They roll their eyes.
"I want to adopt at least 3 children!"
They don't laugh because they're unsupportive, because they wish to mock me, or because they don't believe in me. They laugh because I'm Kenzie... And Kenzie gets a little crazy sometimes. But you know, I'm okay with that... Clearly.
Apparently, that's crazy. But why?
What my family (and most all the people who surround me) do not understand is that if I never have a beautiful, elaborate home, an expensive car, the typical all-American family, or what the world sees as a "real job," one day... I will be okay with it. If I don't spend 4 years at my dream school experiencing the total college life, I will be okay with it. If I am dirty, hungry, exhausted, and sharing God's love with children who might not otherwise know it, I will be okay with it.
As long as I am chasing His call with reckless abandon, I promise you with every inch of my being that I will be MORE than okay with it.
How? The Bible tells us to do two very important things: love God and love others the way we want to be loved. I don't know about you, but I don't want to be starving or lonely or homeless or parent-less or naked. I don't want to drink dirty water, sleep on the floor each night, be denied an education, or sell my body to pay the bills.
And THAT is why I am okay with giving up my dreams in order for God to make His dreams my own. That is why I'm okay with God's call. With surrendering. With investing into His kingdom, both literally and figuratively. With giving up everything I am to be everything He wants me to be.
Yes, maybe this looks crazy from the outside. Maybe I'm not like everyone else. In fact, I KNOW I am not.
I'm not Amy who has been called to serve in Missouri.
I'm not Elissa who currently lives in Russia with her family.
I'm not Misty who set aside three months to spend time working in a church in Alaska.
I'm not Tiana who is volunteering in a Guatemalan orphanage for two months.
If I know I am not like everyone else, then why is it so hard, for Heaven's sake, to simply understand that God wants me - all of me - in Africa? Why is that such a foreign idea? Why is it shunned? Why is doing God's work not "as good" as doing man's? Why does this world have it all backward?
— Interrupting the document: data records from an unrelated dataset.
(** * Client-secret authentication methods of go-azure-helpers

    A shallow embedding of the two files of package [authentication]:

    - [auth_method_client_secret.go]
      (type [servicePrincipalClientSecretAuth]), and
    - its multi-tenant sibling
      (type [servicePrincipalClientSecretMultiTenantAuth]).

    Go strings are byte strings ([string]); a Go [error] value is [option error]
    ([None] is [nil]); a nilable pointer or interface is an [option]; calls
    into the Azure SDK packages (adal, autorest, hamilton) are the actions of
    a small free monad [Go], so that the order and the arguments of the calls
    a method makes are part of its meaning. *)

From Stdlib Require Import String Ascii List Bool PeanoNat DecimalString.
Import ListNotations.
Open Scope string_scope.

(* ================================================================= *)
(** ** Package [strings] and package [fmt] *)

Module strings.

(** [strings.Contains(s, substr)]. *)
Fixpoint Contains (s substr : string) : bool :=
  prefix substr s ||
  match s with
  | EmptyString => false
  | String _ s' => Contains s' substr
  end.

Fixpoint memByte (c : ascii) (cutset : string) : bool :=
  match cutset with
  | EmptyString => false
  | String d cutset' => Ascii.eqb c d || memByte c cutset'
  end.

(** [strings.TrimRight(s, cutset)] for a cutset of ASCII bytes: the longest
    suffix of [s] made of bytes of [cutset] is removed. *)
Fixpoint TrimRight (s cutset : string) : string :=
  match s with
  | EmptyString => EmptyString
  | String c s' =>
      match TrimRight s' cutset with
      | EmptyString => if memByte c cutset then EmptyString else String c EmptyString
      | r => String c r
      end
  end.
Truthfully, I don't know and I don't think we'll ever find out on this side of Heaven. But I do know that God has a history of using the ones who said "yes." The one's who appeared to crazy. When Mary was asked to mother the son of God, I have a hard time believing she was fearless. When Jesus told Peter to walk out onto the water, I don't believe he took a running start. The thing that set those two (and so many others) a part was the mere fact that they said "YES." They were people just like you and I, but because they were willing to follow Christ no matter the cost, He used them in ways they never would have known had they let the fear of what other people thought control them.
You see, God's call isn't complicated. It's clear... And YES, sometimes it's daunting. But it's never confusing. When we pray and ask, He shows and tells. His call is simple, we just make following that call complicated. We try to justify and simplify when God has already given us the means to do abundantly more than we could ever ask or imagine. I've been guilty of it for a long, long time - but today, I want to be forgiven of that and I don't want to forget the freedom that comes along with saying, "Yes, Lord. YOUR way," ever again.
Maybe I'll be right here in 10 years. Maybe I'll be in a different state. I might even be happy. In love. In Africa... With a pile of kids! Whatever God has for my future, I want that. And I have never felt a call stronger than the one leading me to Africa.
So, I'm okay with it, God. I'm officially okay with you shattering this life to pieces and putting it back together so much more beautifully. I'm more than okay with it.